(* ===== verification/Testing.v ===== *)
(** The vocabulary of the repository's unit tests.

    The inline tests of the source are translated in TestsBeneficiary, TestsScheduling,
    TestsState, TestsSafety, TestsRun and TestsTools: each test is a computation over the
    definitions of this development that panics when an assertion of the test fails, and it is
    evaluated. They show that the definitions behave on the inputs of the source's own tests as
    the source is expected to; the theorems speak about all inputs. *)

From S2P Require Import Prelude.

(** [assert_eq!]. *)
Definition assert_eq {A} `{EqDecision A} (x y : A) : outcome unit := assert_that (bool_decide (x = y)).

(** [Option::unwrap], [Result::unwrap] and [Result::expect_err]. *)
Definition unwrap {A} (o : option A) : outcome A := match o with Some a => Done a | None => Panic end.
Definition unwrap_ok {E A} (r : result E A) : outcome A := match r with Ok a => Done a | Err _ => Panic end.
Definition unwrap_err {E A} (r : result E A) : outcome E := match r with Ok _ => Panic | Err e => Done e end.

Definition is_some {A} (o : option A) : bool := match o with Some _ => true | None => false end.
Definition is_none {A} (o : option A) : bool := negb (is_some o).

(** A statement of a test whose value is not used. *)
Notation "'run!' e 'in' k" := (outcome_bind e (λ _, k)) (at level 10, e at level 200, k at level 200) : grevm_scope.

(** [#[should_panic]]. *)
Definition panics {A} (o : outcome A) : bool := match o with Panic => true | Done _ => false end.

#[export] Instance result_eq_dec {E A} `{EqDecision E, EqDecision A} : EqDecision (result E A).
Proof. solve_decision. Defined.

(** ** Exhaustive exploration

    Tests that run threads under a model checker explore every interleaving: [moves] lists the
    states after one atomic access of each thread that can go on, and [ok] is the assertion in a
    state in which every thread has ended. *)

Fixpoint explore {S} (moves : S → list S) (ok : S → bool) (fuel : nat) (s : S) : bool :=
  match fuel with
  | 0 => false
  | S fuel => match moves s with [] => ok s | l => forallb (explore moves ok fuel) l end
  end.

(** Every run to the end was explored. *)
Lemma explore_sound {S} (moves : S → list S) ok fuel s s' :
  explore moves ok fuel s = true → rtc (λ x y, y ∈ moves x) s s' → moves s' = [] → ok s' = true.
Proof.
  intros He Hr. revert fuel He. induction Hr as [s|s1 s2 s3 Hs _ IH]; intros [|fuel] He Hend; try done; simpl in He.
  - by rewrite Hend in He.
  - destruct (moves s1) as [|m l] eqn:Hm; [by apply not_elem_of_nil in Hs|]. change (forallb (explore moves ok fuel) (m :: l) = true) in He.
    apply Is_true_true_2, forallb_True in He. eapply IH; [|done]. rewrite Forall_forall in He. by apply Is_true_true, He.
Qed.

━━━━

## TO DO
Lines containing the word "false" are to be pulled from the records and copied.

## RESPONSE BELOW
Definition is_some {A} (o : option A) : bool := match o with Some _ => true | None => false end.
Definition panics {A} (o : outcome A) : bool := match o with Panic => true | Done _ => false end.
  | 0 => false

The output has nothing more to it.